(** ** Streams *)

Lemma RDP_stable metadata : stable (sniff_RDP metadata).
Proof.
  unfold sniff_RDP.
  apply stable_read; [apply extends_byte|]. intros x1. apply stable_reject.
  apply stable_read; [apply extends_byte|]. intros x2. apply stable_reject.
  apply stable_read; [apply extends_uint16|]. intros x3. apply stable_reject.
  apply stable_read; [apply extends_byte|]. intros x4. apply stable_reject.
  apply stable_read; [apply extends_byte|]. intros x5. apply stable_reject.
  apply stable_read; [apply extends_full|]. intros x6.
  apply stable_read; [apply extends_byte|]. intros x7. apply stable_reject.
  apply stable_read; [apply extends_byte|]. intros x8.
  apply stable_read; [apply extends_byte|]. intros x9. apply stable_reject. apply stable_accept.
Qed.

(** A comparison with the front of a header that fails keeps failing. *)
Lemma header_mismatch n header s t : str_take n s <> str_take (String.length (str_take n s)) header ->
  str_take n (s +:+ t) <> str_take (String.length (str_take n (s +:+ t))) header.
Proof.
  intros H E. apply H. set (k := String.length (str_take n s)).
  assert (k <= String.length (str_take n (s +:+ t)))%nat as Hk by (unfold k; rewrite !take_length, str_length_app; lia).
  rewrite <- (take_take k _ header Hk), <- E, take_take by (rewrite take_length in *; lia).
  unfold k. rewrite take_length. destruct (Nat.le_gt_cases n (String.length s)).
  - rewrite Nat.min_l by done. by rewrite take_prefix.
  - rewrite Nat.min_r by lia. rewrite (take_prefix _ s), !take_all by lia. done.
Qed.

Definition sshPrefix : string := "SSH-2.0-".
Lemma take_app_ge n p t : (String.length p <= n)%nat -> str_take n (p +:+ t) = p +:+ str_take (n - String.length p) t.
Proof.
  revert n. induction p as [|c p IH]; intros n H; [by rewrite Nat.sub_0_r|]. destruct n as [|n]; simpl in H; [lia|].
  change (String c p +:+ ?x) with (String c (p +:+ x)). cbn [str_take String.length Nat.sub]. by rewrite IH by lia.
Qed.
Lemma drop_CR_length t : exists line, drop_CR (sshPrefix +:+ t) = line /\ (8 <= String.length line)%nat.
Proof.
  eexists. split; [done|]. unfold drop_CR. destruct (has_suffix _ _) eqn:E.
  - rewrite take_length, str_length_app. destruct t as [|c t]; [by vm_compute in E|]. simpl. lia.
  - rewrite str_length_app. simpl. lia.
Qed.
Lemma ReadLine_ssh rest : exists line, ReadLine (sshPrefix +:+ rest) = Ok line /\ (8 <= String.length line)%nat.
Proof.
  unfold ReadLine. assert (8 <= bufio_size)%nat as Hn by (unfold bufio_size; lia). generalize dependent bufio_size. intros n Hn.
  rewrite take_app_ge by (simpl; lia). set (front := str_take _ rest).
  assert (index_byte (ascii_of_N 10) (sshPrefix +:+ front) = (fun i => 8 + i)%nat <$> index_byte (ascii_of_N 10) front) as ->.
  { unfold sshPrefix. repeat (change (String ?a ?p +:+ front) with (String a (p +:+ front)); cbn [index_byte];
      rewrite bool_decide_eq_false_2 by done). change ("" +:+ front) with front. by destruct (index_byte _ front). }
  destruct (index_byte _ front) as [i|]; cbn [fmap option_fmap option_map].
  - rewrite take_app_ge by (simpl; lia). destruct (drop_CR_length (str_take (8 + i - String.length sshPrefix) rest)) as (l & -> & H). by eexists.
  - destruct (n <=? _)%nat; [|by eexists; split; [done|]; rewrite str_length_app; simpl; lia].
    destruct (drop_CR_length front) as (l & -> & H). by eexists.
Qed.
Lemma ssh_prefix data : str_take 8 data = sshPrefix -> data = sshPrefix +:+ str_drop 8 data.
Proof. intros H. by rewrite <- H, str_take_drop. Qed.

Lemma SSH_stable metadata : stable (fun r => sniff_SSH metadata (rd_data r)).
Proof.
  assert (forall rest, exists client, sniff_SSH metadata (sshPrefix +:+ rest) = Ok (set_client client (set_protocol ProtocolSSH metadata))) as Ha.
  { intros rest. unfold sniff_SSH. rewrite take_app_ge by (simpl; lia). cbn [Nat.sub String.length sshPrefix str_take]. rewrite str_app_nil.
    rewrite bool_decide_eq_true_2 by done. cbn [negb Nat.ltb Nat.leb String.length].
    destruct (ReadLine_ssh rest) as (line & -> & Hl). cbn [mbind result_bind]. unfold slice.
    destruct (Nat.leb_spec 8 (String.length line)); [|lia]. rewrite Nat.leb_refl. cbn [andb]. by eexists. }
  intros data more. cbn [rd_data stream].
  destruct (decide (str_take 8 data = sshPrefix)) as [E|E].
  - rewrite (ssh_prefix data E), str_app_assoc. destruct (Ha (str_drop 8 data)) as [c1 ->], (Ha (str_drop 8 data +:+ more)) as [c2 ->]. by eexists.
  - unfold sniff_SSH at 1. case_bool_decide as Hm; cbn [negb].
    + destruct (Nat.ltb_spec (String.length (str_take 8 data)) 8) as [Hs|Hs]; [left; apply more_is_more|].
      exfalso. apply E. assert (String.length (str_take 8 data) = 8%nat) as El by (rewrite take_length in *; lia).
      by rewrite El in Hm.
    + right. unfold sniff_SSH. rewrite bool_decide_eq_false_2 by (by apply header_mismatch). by eexists.
Qed.
Lemma server_name_fields name : (N.of_nat (String.length name) < 65533)%N ->
  let body := ext_body (ExtServerName name) in
  (String.length body <? sniExtensionHeaderLen)%nat = false /\ byte_at body 2 = Ok 0%N /\
  u16_at body 3 = Ok (N.of_nat (String.length name)) /\ slice_from body sniExtensionHeaderLen = Ok name.
Proof.
  intros Hn. cbn [ext_body]. cbv zeta. set (n := N.of_nat (String.length name)) in *.
  assert (String.length (be_bytes 2 (3 + n) +:+ byte 0) = 3)%nat as H3 by (rewrite str_length_app, be_bytes_length; done). split_and!.
  - by rewrite !str_length_app, !be_bytes_length.
  - by rewrite byte_at_mid by (done || apply be_bytes_length).
  - rewrite <- str_app_assoc, u16_at_mid by (done || lia). done.
  - rewrite <- 2!str_app_assoc, (slice_from_app sniExtensionHeaderLen); [done|]. rewrite str_length_app, H3. by rewrite be_bytes_length.
Qed.
Lemma parse_server_name name x : (N.of_nat (String.length name) < 65533)%N ->
  parse_extension sniExtensionType (ext_body (ExtServerName name)) x = Ok (set_sni name x).
Proof.
  intros Hn. destruct (server_name_fields name Hn) as (H1 & H2 & H3 & H4). unfold parse_extension.
  change (sniExtensionType =? sniExtensionType)%N with true. cbn iota. rewrite H1, H2. cbn [mbind result_bind]. rewrite H3. cbn [mbind result_bind].
  rewrite H4. cbn [mbind result_bind]. rewrite Nat2N.id, Nat.eqb_refl. done.
Qed.
(** The tests of the switch before the case that matches. *)
Ltac next_case :=
  match goal with |- context [(?a =? ?b)%N] => let v := eval vm_compute in (a =? b)%N in change (a =? b)%N with v end; cbn iota.
Lemma parse_groups l x : Forall (fun v => v < 65536)%N l -> (2 * N.of_nat (length l) < 65536)%N ->
  parse_extension ecExtensionType (ext_body (ExtGroups l)) x = Ok (set_curves l x).
Proof.
  intros Hl Hn. destruct (parse_list16 l Hl Hn) as (H1 & H2 & H3). unfold parse_extension. do 2 next_case. cbn [ext_body].
  apply Nat.ltb_ge in H1. rewrite H1, H2. cbn [mbind result_bind]. rewrite H3. cbn [mbind result_bind].
  rewrite u16s_length. replace (N.to_nat (2 * _)) with (2 * length l)%nat by lia. rewrite Nat.eqb_refl. cbn [negb].
  by rewrite half_double, u16s_all.
Qed.
Lemma parse_signatures l x : Forall (fun v => v < 65536)%N l -> (2 * N.of_nat (length l) < 65536)%N ->
  parse_extension signatureAlgorithmsExtensionType (ext_body (ExtSignatures l)) x = Ok (add_signatures l x).
Proof.
  intros Hl Hn. destruct (parse_list16 l Hl Hn) as (H1 & H2 & H3). unfold parse_extension. do 5 next_case. cbn [ext_body].
  apply Nat.ltb_ge in H1. rewrite H1, H2. cbn [mbind result_bind]. rewrite H3. cbn [mbind result_bind].
  by rewrite half_double_up, u16s_all.
Qed.
Lemma byte_head v s : (v < 256)%N ->
  (String.length (byte v +:+ s) <? 1)%nat = false /\ byte_at (byte v +:+ s) 0 = Ok v /\ slice_from (byte v +:+ s) 1 = Ok s.
Proof. intros Hv. split_and!; [done|by apply (byte_at_mid 0 "")|by apply slice_from_app]. Qed.
Lemma parse_point_formats l x : Forall (fun v => v < 256)%N l -> (N.of_nat (length l) < 256)%N ->
  parse_extension ecpfExtensionType (ext_body (ExtPointFormats l)) x = Ok (set_pf l x).
Proof.
  intros Hl Hn. destruct (byte_head _ (str_concat (map byte l)) Hn) as (H1 & H2 & H3). unfold parse_extension. do 3 next_case.
  cbn [ext_body]. rewrite H1, H2. cbn [mbind result_bind]. rewrite H3. cbn [mbind result_bind].
  rewrite bytes_length, Nat2N.id, Nat.eqb_refl. cbn [negb]. by rewrite bytes_of_bytes.
Qed.
Lemma parse_versions l x : Forall (fun v => v < 65536)%N l -> (2 * N.of_nat (length l) < 256)%N ->
  parse_extension versionExtensionType (ext_body (ExtVersions l)) x = Ok (add_versions l x).
Proof.
  intros Hl Hn. destruct (byte_head _ (str_concat (map (be_bytes 2) l)) Hn) as (H1 & H2 & H3). unfold parse_extension. do 4 next_case.
  cbn [ext_body]. rewrite H1, H2. cbn [mbind result_bind]. rewrite H3. cbn [mbind result_bind].
  by rewrite half_double_up, u16s_all.
Qed.
Lemma parse_other ty body x :
  ty ∉ [sniExtensionType; ecExtensionType; ecpfExtensionType; versionExtensionType; signatureAlgorithmsExtensionType] ->
  parse_extension ty body x = Ok x.
Proof.
  rewrite !not_elem_of_cons. intros (H1 & H2 & H3 & H4 & H5 & _). unfold parse_extension.
  by rewrite (proj2 (N.eqb_neq _ _) H1), (proj2 (N.eqb_neq _ _) H2), (proj2 (N.eqb_neq _ _) H3), (proj2 (N.eqb_neq _ _) H4),
    (proj2 (N.eqb_neq _ _) H5).
Qed.
Lemma parse_extension_body e x : ext_ok e -> parse_extension (ext_type e) (ext_body e) (add_extension (ext_type e) x) = Ok (ext_effect e x).
Proof.
  intros [_ He]. destruct e as [name|l|l|l|l|ty body]; cbn [ext_type] in *.
  - by apply parse_server_name, He.
  - by apply parse_groups; apply He.
  - by apply parse_point_formats; apply He.
  - by apply parse_versions; apply He.
  - by apply parse_signatures; apply He.
  - by apply parse_other, He.
Qed.
(* ===== verification/QUIC.v ===== *)
(** * QUIC: the sniffer of QUIC initial packets

    [QUICClientHello] (common/sniff/quic.go, quic_blacklist.go) with the key schedule of internal/qtls: the
    header of an initial packet, its protection, the frames, and the client hello that the CRYPTO frames of one or
    several packets make up.  The primitives (HKDF, AES, GCM) are an interface. *)

From S2P Require Import Prelude GoStd NetIP DNSMessage Metadata RuleItems RuleMatch RuleAction Sniff.
From S2P Require Import FakeIP FakeIPCodec GoIO SniffBasic JA3.
Open Scope string_scope.

(** ** Primitives *)

Class QUICCrypto : Type := {
  hkdf_Extract : string -> string -> string;
  hkdf_Expand : string -> string -> nat -> string;
  aes_Encrypt : string -> string -> string;
  gcm_Open : string -> string -> string -> string -> result string
}.

Definition VersionDraft29 : N := 0xff00001d.
Definition Version1 : N := 0x1.
Definition Version2 : N := 0x6b3343cf.
Definition string_of_bytes (l : list N) : string := str_concat (map byte l).
Definition SaltOld : string := string_of_bytes
  [0xaf; 0xbf; 0xec; 0x28; 0x99; 0x93; 0xd2; 0x4c; 0x9e; 0x97; 0x86; 0xf1; 0x9c; 0x61; 0x11; 0xe0; 0x43; 0x90; 0xa8; 0x99]%N.
Definition SaltV1 : string := string_of_bytes
  [0x38; 0x76; 0x2c; 0xf7; 0xf5; 0x59; 0x34; 0xb3; 0x4d; 0x17; 0x9a; 0xe6; 0xa4; 0xc8; 0x0c; 0xad; 0xcc; 0xbb; 0x7f; 0x0a]%N.
Definition SaltV2 : string := string_of_bytes
  [0x0d; 0xed; 0xe3; 0xde; 0xf7; 0x00; 0xa6; 0xdb; 0x81; 0x93; 0x81; 0xbe; 0x6e; 0x26; 0x9d; 0xcb; 0xf9; 0xbd; 0x2e; 0xd9]%N.
Definition HKDFLabelKeyV1 : string := "quic key".
Definition HKDFLabelKeyV2 : string := "quicv2 key".
Definition HKDFLabelIVV1 : string := "quic iv".
Definition HKDFLabelIVV2 : string := "quicv2 iv".
Definition HKDFLabelHeaderProtectionV1 : string := "quic hp".
Definition HKDFLabelHeaderProtectionV2 : string := "quicv2 hp".

(** [qtls.ReadUvarint]: the first two bits give the length. *)
Definition q_ReadUvarint (r : Reader) : result (N * Reader) :=
  let! (firstByte, r) := ReadByte r in
  let len := (2 ^ N.shiftr (N.land firstByte 0xc0) 6)%N in
  let b1 := N.land firstByte 0x3f in
  if (len =? 1)%N then Ok (b1, r)
  else
    let! (b2, r) := ReadByte r in
    if (len =? 2)%N then Ok (b2 + b1 * 2 ^ 8, r)%N
    else
      let! (b3, r) := ReadByte r in
      let! (b4, r) := ReadByte r in
      if (len =? 4)%N then Ok (b4 + b3 * 2 ^ 8 + b2 * 2 ^ 16 + b1 * 2 ^ 24, r)%N
      else
        let! (b5, r) := ReadByte r in
        let! (b6, r) := ReadByte r in
        let! (b7, r) := ReadByte r in
        let! (b8, r) := ReadByte r in
        Ok (b8 + b7 * 2 ^ 8 + b6 * 2 ^ 16 + b5 * 2 ^ 24 + b4 * 2 ^ 32 + b3 * 2 ^ 40 + b2 * 2 ^ 48 + b1 * 2 ^ 56, r)%N.

(** The bytes after the first [n], also when there are fewer; [io.CopyN(io.Discard, reader, n)]. *)
Definition drop_N (n : N) (s : string) : string :=
  if (N.of_nat (String.length s) <? n)%N then "" else str_drop (N.to_nat n) s.
Definition Seek (n : N) (r : Reader) : Reader := set_data (drop_N n (rd_data r)) r.
Definition Discard (n : N) (r : Reader) : result Reader :=
  if (N.of_nat (String.length (rd_data r)) <? n)%N then Err io_EOF else Ok (Seek n r).

Section QUIC.
Context {C : QUICCrypto}.

Definition HKDFExpandLabel (secret context label : string) (length : nat) : string :=
  hkdf_Expand secret
    (be_bytes 2 (N.of_nat length) +:+ byte (6 + N.of_nat (String.length label)) +:+ "tls13 " +:+ label
     +:+ byte (N.of_nat (String.length context)) +:+ context) length.

(** [b ^= m] for the byte at [i]. *)
Fixpoint xor_at (i : nat) (m : N) (s : string) : string :=
  match s with
  | "" => ""
  | String c s => match i with O => String (byte_of (N.lxor (byte_val c) m)) s | S i => String c (xor_at i m s) end
  end.
Fixpoint xor_string (a b : string) : string :=
  match a, b with String c a, String d b => String (byte_of (N.lxor (byte_val c) (byte_val d))) (xor_string a b) | _, _ => a end.
(** [xorNonceAEAD.Open]: the nonce is added to the last eight bytes of the mask. *)
Definition aead_Open (key nonceMask nonce data additionalData : string) : result string :=
  gcm_Open key (str_take 4 nonceMask +:+ xor_string (str_drop 4 nonceMask) nonce) data additionalData.

(** ** Packets *)

(** The front of the header: the version, the destination connection ID, the length of the header, the length of
    the rest of the packet, and the sample for the header protection. *)
Definition quic_header (packet : string) : result (N * string * nat * N * string) :=
  let! (typeByte, r) := ReadByte (stream packet) in
  if (N.land typeByte 0x40 =? 0)%N then Err (ENew "bad type byte")
  else
    let! (versionNumber, r) := ReadFull 4 r in
    let versionNumber := be_val versionNumber in
    if negb (versionNumber =? VersionDraft29)%N && negb (versionNumber =? Version1)%N && negb (versionNumber =? Version2)%N
    then Err (ENew "bad version")
    else
      let packetType := N.shiftr (N.land typeByte 0x30) 4 in
      if (packetType =? 0)%N && (versionNumber =? Version2)%N || (packetType =? 2)%N && negb (versionNumber =? Version2)%N
         || (2 <? packetType)%N
      then Err (ENew "bad packet type")
      else
        let! (destConnIDLen, r) := ReadByte r in
        if (destConnIDLen =? 0)%N || (20 <? destConnIDLen)%N then Err (ENew "bad destination connection id length")
        else
          let! (destConnID, r) := ReadFull (N.to_nat destConnIDLen) r in
          let! (srcConnIDLen, r) := ReadByte r in
          let! r := Discard srcConnIDLen r in
          let! (tokenLen, r) := q_ReadUvarint r in
          let! r := Discard tokenLen r in
          let! (packetLen, r) := q_ReadUvarint r in
          let hdrLen := (String.length packet - String.length (rd_data r))%nat in
          if (N.of_nat (String.length packet) <? N.of_nat hdrLen + packetLen)%N then Err os_ErrInvalid
          else
            let! r := Discard 4 r in
            let! (pnBytes, _) := ReadFull 16 r in
            Ok (versionNumber, destConnID, hdrLen, packetLen, pnBytes).

(** The plain text of the packet, and the memory that starts with it: it lies in a copy of the packet. *)
Definition quic_decrypt (packet : string) : result (string * string) :=
  let! (versionNumber, destConnID, hdrLen, packetLen, pnBytes) := quic_header packet in
  let v2 := (versionNumber =? Version2)%N in
  let salt := if (versionNumber =? Version1)%N then SaltV1 else if v2 then SaltV2 else SaltOld in
  let hkdfHeaderProtectionLabel := if v2 then HKDFLabelHeaderProtectionV2 else HKDFLabelHeaderProtectionV1 in
  let initialSecret := hkdf_Extract destConnID salt in
  let secret := HKDFExpandLabel initialSecret "" "client in" 32 in
  let hpKey := HKDFExpandLabel secret "" hkdfHeaderProtectionLabel 16 in
  let mask := aes_Encrypt hpKey pnBytes in
  let! m0 := byte_at mask 0 in let! m1 := byte_at mask 1 in let! m2 := byte_at mask 2 in
  let! m3 := byte_at mask 3 in let! m4 := byte_at mask 4 in
  let newPacket := xor_at 0 (N.land m0 0xf) packet in
  let newPacket := xor_at (hdrLen + 3) m4 (xor_at (hdrLen + 2) m3 (xor_at (hdrLen + 1) m2 (xor_at hdrLen m1 newPacket))) in
  let! first := byte_at newPacket 0 in
  let packetNumberLength := N.to_nat (N.land first 3 + 1) in
  if (packetLen <? N.of_nat packetNumberLength)%N then Err os_ErrInvalid
  else
    let! packetNumber := be_at packetNumberLength newPacket hdrLen in
    let extHdrLen := (hdrLen + packetNumberLength)%nat in
    let newPacket := str_take extHdrLen newPacket +:+ str_drop extHdrLen packet in
    let! data := slice newPacket extHdrLen (N.to_nat packetLen + hdrLen) in
    let key := HKDFExpandLabel secret "" (if v2 then HKDFLabelKeyV2 else HKDFLabelKeyV1) 16 in
    let iv := HKDFExpandLabel secret "" (if v2 then HKDFLabelIVV2 else HKDFLabelIVV1) 12 in
    let! decrypted := aead_Open key iv (be_bytes 8 packetNumber) data (str_take extHdrLen newPacket) in
    Ok (decrypted, decrypted +:+ str_drop (extHdrLen + String.length decrypted) newPacket).
End QUIC.

(** ** Frames *)

Record qCryptoFragment : Type := mkFragment { fr_offset : N; fr_length : N; fr_payload : string }.

Definition frameTypePadding : N := 0x00.
Definition frameTypePing : N := 0x01.
Definition frameTypeAck : N := 0x02.
Definition frameTypeAck2 : N := 0x03.
Definition frameTypeCrypto : N := 0x06.
Definition frameTypeConnectionClose : N := 0x1c.

(** [n] varints; each has a byte. *)
Fixpoint skip_uvarints (fuel : nat) (n : N) (r : Reader) : result Reader :=
  if (n =? 0)%N then Ok r
  else match fuel with
    | O => Panic "out of fuel"
    | S f => let! (_, r) := q_ReadUvarint r in skip_uvarints f (n - 1) r
    end.
Definition skip (n : N) (r : Reader) : result Reader := skip_uvarints (S (String.length (rd_data r))) n r.

(** The [switch] over the type of a frame: what is left, and the fragment of a CRYPTO frame.  The slice of a fragment
    may reach beyond the plain text, up to the end of the memory. *)
Definition read_frame (decrypted memory : string) (frameType : N) (r : Reader) : result (Reader * list qCryptoFragment) :=
  if (frameType =? frameTypePadding)%N || (frameType =? frameTypePing)%N then Ok (r, [])
  else if (frameType =? frameTypeAck)%N || (frameType =? frameTypeAck2)%N then
    let! r := skip 2 r in
    let! (ackRangeCount, r) := q_ReadUvarint r in
    let! r := skip 1 r in
    let! r := skip (2 * ackRangeCount) r in
    if (frameType =? frameTypeAck2)%N then let! r := skip 3 r in Ok (r, []) else Ok (r, [])
  else if (frameType =? frameTypeCrypto)%N then
    let! (offset, r) := q_ReadUvarint r in
    let! (length, r) := q_ReadUvarint r in
    let index := (String.length decrypted - String.length (rd_data r))%nat in
    if (N.of_nat (String.length memory) <? N.of_nat index + length)%N then Panic slice_panic
    else
      let! payload := slice memory index (index + N.to_nat length) in
      Ok (Seek length r, [mkFragment offset length payload])
  else if (frameType =? frameTypeConnectionClose)%N then
    let! r := skip 2 r in
    let! (length, r) := q_ReadUvarint r in
    Ok (Seek length r, [])
  else Err os_ErrInvalid.

(** The frames of a packet: their types and the fragments, in order. *)
Fixpoint read_frames (fuel : nat) (decrypted memory : string) (r : Reader) : result (list N * list qCryptoFragment) :=
  match rd_data r with
  | "" => Ok ([], [])
  | String c s =>
      match fuel with
      | O => Panic "out of fuel"
      | S f =>
          let! (r, fragments) := read_frame decrypted memory (byte_val c) (set_data s r) in
          let! (types, more) := read_frames f decrypted memory r in
          Ok (byte_val c :: types, (fragments ++ more)%list)
      end
  end.
Definition quic_frames (decrypted memory : string) : result (list N * list qCryptoFragment) :=
  read_frames (String.length decrypted) decrypted memory (stream decrypted).

(** ** The client hello *)

(** The loop [find]: the first fragment that starts where the data ends is appended; [fuel] turns. *)
Definition find_fragment (index : N) (fragments : list qCryptoFragment) : option qCryptoFragment :=
  List.find (fun f => (fr_offset f =? index)%N) fragments.
Fixpoint assemble (fuel : nat) (fragments : list qCryptoFragment) (index : N) : result string :=
  match find_fragment index fragments with
  | None => Ok ""
  | Some f =>
      match fuel with
      | O => Panic "out of fuel"
      | S k => let! rest := assemble k fragments ((fr_offset f + fr_length f) mod 2 ^ 64) in Ok (fr_payload f +:+ rest)
      end
  end.

Definition frame_len (fragments : list qCryptoFragment) : N :=
  (foldr (fun f n => fr_length f + n) 0 fragments mod 2 ^ 64)%N.
(** The record that the fragments are put into; its length is that of all fragments. *)
Definition hello_record (fuel : nat) (fragments : list qCryptoFragment) : result string :=
  let! data := assemble fuel fragments 0 in
  Ok (byte 0x16 +:+ be_bytes 2 0x0303 +:+ be_bytes 2 (frame_len fragments mod 65536) +:+ data).

(** ** The client *)

Definition isZero (slices : list N) : bool := forallb (fun s => (s =? 0)%N) slices.
Definition count (slices : list N) (value : N) : nat := length (List.filter (fun s => (s =? value)%N) slices).
Definition x25519Kyber768Draft00 : N := 0x11EC.
Definition extensionRenegotiationInfo : N := 0xFF01.
Definition isQUICGo (fingerprint : ClientHello) : bool :=
  existsb (fun curve => (curve =? x25519Kyber768Draft00)%N) (ch_EllipticCurves fingerprint)
  || existsb (fun ext => (ext =? extensionRenegotiationInfo)%N) (ch_Extensions fingerprint).

Definition ClientChromium : string := "chromium".
Definition ClientSafari : string := "safari".
Definition ClientFirefox : string := "firefox".
Definition ClientQUICGo : string := "quic-go".
Definition ClientUnknown : string := "unknown".

Definition safari_hello (f : ClientHello) : bool :=
  match ch_Versions f, ch_EllipticCurves f with
  | [v; _], [c; _; _; _; _] => (N.land v GreaseBitmask =? 0x0A0A)%N && (N.land c GreaseBitmask =? 0x0A0A)%N
  | _, _ => false
  end
  || match ch_CipherSuites f, ch_EllipticCurves f, ch_SignatureAlgorithms f with
     | [s], [c], [a] => (s =? 0x1302)%N && (c =? 29)%N && (a =? 0x0403)%N
     | _, _, _ => false
     end.
Definition quic_client (frameTypeList : list N) (fingerprint : ClientHello) : result string :=
  match frameTypeList with
  | [] => Panic index_panic
  | [_] => Ok ClientFirefox
  | first :: rest =>
      if (first =? frameTypeCrypto)%N && isZero rest && safari_hello fingerprint then Ok ClientSafari
      else if (List.last frameTypeList 0 =? frameTypeCrypto)%N && isZero (removelast frameTypeList) then Ok ClientQUICGo
      else if (1 <? count frameTypeList frameTypeCrypto)%nat || (0 <? count frameTypeList frameTypePing)%nat then
        Ok (if isQUICGo fingerprint then ClientQUICGo else ClientChromium)
      else Ok ClientUnknown
  end.

(** ** The sniffer *)

(** [metadata.SniffContext]: the fragments of earlier packets. *)
Definition SniffContext : Type := option (list qCryptoFragment).

(** From the frames on: the error, the metadata and the context; [fuel] bounds the loop [find]. *)
Definition quic_hello (fuel : nat) (frameTypeList : list N) (fragments : list qCryptoFragment) (metadata : SniffInfo)
  (context : SniffContext) : result (option error * SniffInfo * SniffContext) :=
  let fragments := (fragments ++ default [] context)%list in
  let! buffer := hello_record fuel fragments in
  let metadata := set_protocol ProtocolQUIC metadata in
  match ja3_Compute buffer with
  | Err e => Ok (Some (EWrap ErrNeedMoreData e), metadata, Some fragments)
  | Panic m => Panic m
  | Ok fingerprint =>
      let metadata := set_sniff_domain (ch_ServerName fingerprint) metadata in
      if str_empty (sn_Client metadata) then
        let! client := quic_client frameTypeList fingerprint in
        Ok (None, set_client client metadata, None)
      else Ok (None, metadata, None)
  end.

Section Sniffer.
Context {C : QUICCrypto}.

Definition sniff_QUICClientHello (fuel : nat) (packet : string) (metadata : SniffInfo) (context : SniffContext)
  : result (option error * SniffInfo * SniffContext) :=
  let! (decrypted, memory) := quic_decrypt packet in
  let! (frameTypeList, fragments) := quic_frames decrypted memory in
  quic_hello fuel frameTypeList fragments metadata context.
End Sniffer.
------------------------------------------------
■ WHAT YOU SHOULD DO: Going back to the entries above, set down exactly the lines that begin at the one with "if (n =? 0)%N then Ok r" and end at the one with "else if (frameType =? frameTypeCrypto)%N", both included, and nothing else.

■ REPLY:
  if (n =? 0)%N then Ok r
  else match fuel with
    | O => Panic "out of fuel"
    | S f => let! (_, r) := q_ReadUvarint r in skip_uvarints f (n - 1) r
    end.
Definition skip (n : N) (r : Reader) : result Reader := skip_uvarints (S (String.length (rd_data r))) n r.

(** The [switch] over the type of a frame: what is left, and the fragment of a CRYPTO frame.  The slice of a fragment
    may reach beyond the plain text, up to the end of the memory. *)
Definition read_frame (decrypted memory : string) (frameType : N) (r : Reader) : result (Reader * list qCryptoFragment) :=
  if (frameType =? frameTypePadding)%N || (frameType =? frameTypePing)%N then Ok (r, [])
  else if (frameType =? frameTypeAck)%N || (frameType =? frameTypeAck2)%N then
    let! r := skip 2 r in
    let! (ackRangeCount, r) := q_ReadUvarint r in
    let! r := skip 1 r in
    let! r := skip (2 * ackRangeCount) r in
    if (frameType =? frameTypeAck2)%N then let! r := skip 3 r in Ok (r, []) else Ok (r, [])
  else if (frameType =? frameTypeCrypto)%N then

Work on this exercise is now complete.